→ **Exercise directions**:
Nothing but a number belongs in the answer: how many lines of the records below contain the string "Require".

→ **Records excerpted from a collection**:
________________________________________

(** ** Concrete streams *)

Definition ps0 : vp9_param_sets := mk_vp9_ps false zero_vp9.

(** A superframe of the sample key frame and a second one of three bytes. *)
Definition sample_second : list Z := [134; 0; 64].

Definition sample_key_data : list Z := take 13 sample_key_bytes.

Definition sample_superframe : list Z := superframe 1 [sample_key_data; sample_second].

Lemma sample_lens : lens_ok 1 (map zlen [sample_key_data; sample_second]).
Proof. split; [lia|]. split; [cbn; lia|]. do 2 (constructor; [split; [split; [vm_compute; discriminate|vm_compute; reflexivity]|vm_compute; reflexivity]|]). constructor. Qed.

Lemma superframe_index_roundtrip_witness :
  vp9_superframe_split_filter (split_in (superframe 1 [sample_key_data; sample_second] ++ []) 20) =
  Ok 0 (mk_split (Some (superframe 1 [sample_key_data; sample_second] ++ [])) 20 2 16 0 0 0 [13; 3; 0; 0; 0; 0; 0; 0]).
Proof. apply (superframe_index_roundtrip 1 [sample_key_data; sample_second] []); [apply sample_lens|vm_compute; done..]. Defined.

Lemma extradata_superframe_witness :
  vp9_decode_extradata_ps (superframe 1 (sample_key_data :: [sample_second]) ++ replicate 35 0) 20 ps0 =
  Ok 0 (mk_vp9_ps true (frame_result 2 sample_key_frame zero_vp9).2).
Proof.
  apply (extradata_superframe 1 sample_key_data [sample_second] (replicate 35 0) 2 sample_key_frame ps0);
    [apply sample_lens|vm_compute; reflexivity|vm_compute; split; [discriminate|reflexivity]|apply sample_key_ok|reflexivity|apply zero_vp9_ok|
     exists (drop 102 (bytes_bits sample_key_data)); vm_compute; reflexivity|vm_compute; discriminate..].
Defined.
(* ===== verification/SwdmxList.v ===== *)
(** Intrusive doubly linked lists and callback lists of the software demux
    (src/drivers/stream_input/t5d_demux/sw_demux/swdemux_internal.h and
    swdmx_cb_list.c).

    The memory holds the list nodes by address, and the callback entries by
    the address of the node they start with ([ln] is the first member of
    [struct swdmx_cb_entry], so SWDMX_CONTAINEROF is the identity on
    addresses).  [lrep] is the abstraction: the nodes a list head stands
    for; the theorems show that the pointer operations are the operations on
    that list, which is how the other files of the demux model their lists. *)

From stdpp Require Import base list numbers gmap.
From Stdlib Require Import ZArith Lia Bool.
From S2P Require Import Prelude.

#[local] Open Scope Z_scope.

Record swdmx_list := mk_node { prev : Z; next : Z }.

#[export] Instance eta_swdmx_list : Settable swdmx_list := fun r => mk_node (prev r) (next r).

(** A callback function and its user data, by address. *)
Record swdmx_cb_entry := mk_cb { cb : Z; cb_data : Z }.

#[export] Instance swdmx_cb_entry_eq_dec : EqDecision swdmx_cb_entry.
Proof. solve_decision. Defined.

Record mem := mk_mem { nodes : gmap Z swdmx_list; entries : gmap Z swdmx_cb_entry }.

#[export] Instance eta_mem : Settable mem := fun r => mk_mem (nodes r) (entries r).

Definition H A := M mem A.

#[export] Instance H_ret : MRet H := M_ret mem.
#[export] Instance H_bind : MBind H := M_bind mem.

(** [n->prev], [n->next] and their assignments. *)
Definition node_at (n : Z) : H swdmx_list := m ← get; of_option (nodes m !! n).

Definition put_node (n : Z) (v : swdmx_list) : H unit :=
  modify (fun m => m <| nodes := <[n := v]> (nodes m) |>).

Definition set_prev (n v : Z) : H unit := x ← node_at n; put_node n (x <| prev := v |>).

Definition set_next (n v : Z) : H unit := x ← node_at n; put_node n (x <| next := v |>).

Definition swdmx_list_is_empty (l : Z) : H bool := x ← node_at l; mret (next x =? l).

Definition swdmx_list_init (n : Z) : H unit := set_prev n n;; set_next n n.

Definition swdmx_list_append (l n : Z) : H unit :=
  x ← node_at l; set_prev n (prev x);;
  set_next n l;;
  x ← node_at l; set_next (prev x) n;;
  set_prev l n.

Definition swdmx_list_remove (n : Z) : H unit :=
  x ← node_at n; set_next (prev x) (next x);;
  x ← node_at n; set_prev (next x) (prev x).

(** SWDMX_LIST_FOR_EACH_SAFE: the next node is read before the body, which
    tells whether to [break]. *)
Fixpoint for_each_safe (fuel : nat) (l i : Z) (body : Z → H bool) : H unit :=
  match fuel with
  | O => undef
  | S f =>
      x ← node_at i;
      if i =? l then mret tt
      else stop ← body i; if (stop : bool) then mret tt else for_each_safe f l (next x) body
  end.

Definition list_for_each_safe (fuel : nat) (l : Z) (body : Z → H bool) : H unit :=
  x ← node_at l; for_each_safe fuel l (next x) body.

(** [swdmx_malloc] of an entry at a new address; its memory holds [junk]. *)
Definition malloc_entry (ent : Z) (junk : swdmx_list) : H unit :=
  modify (fun m => m <| nodes := <[ent := junk]> (nodes m) |>
                     <| entries := <[ent := mk_cb 0 0]> (entries m) |>).

Definition free_entry (ent : Z) : H unit :=
  modify (fun m => m <| nodes := delete ent (nodes m) |> <| entries := delete ent (entries m) |>).

Definition entry_at (ent : Z) : H swdmx_cb_entry := m ← get; of_option (entries m !! ent).

(** [void swdmx_cb_list_add(l, cb, data)]; [ent] is the address of the new
    entry.  Outside the model are calls with a NULL list or function and a
    failed allocation: there [SWDMX_ASSERT] loops for ever. *)
Definition swdmx_cb_list_add (ent : Z) (junk : swdmx_list) (l c d : Z) : H unit :=
  malloc_entry ent junk;;
  modify (fun m => m <| entries := <[ent := mk_cb c d]> (entries m) |>);;
  swdmx_list_append l ent.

________________________________________

→ **Exercise result**:
3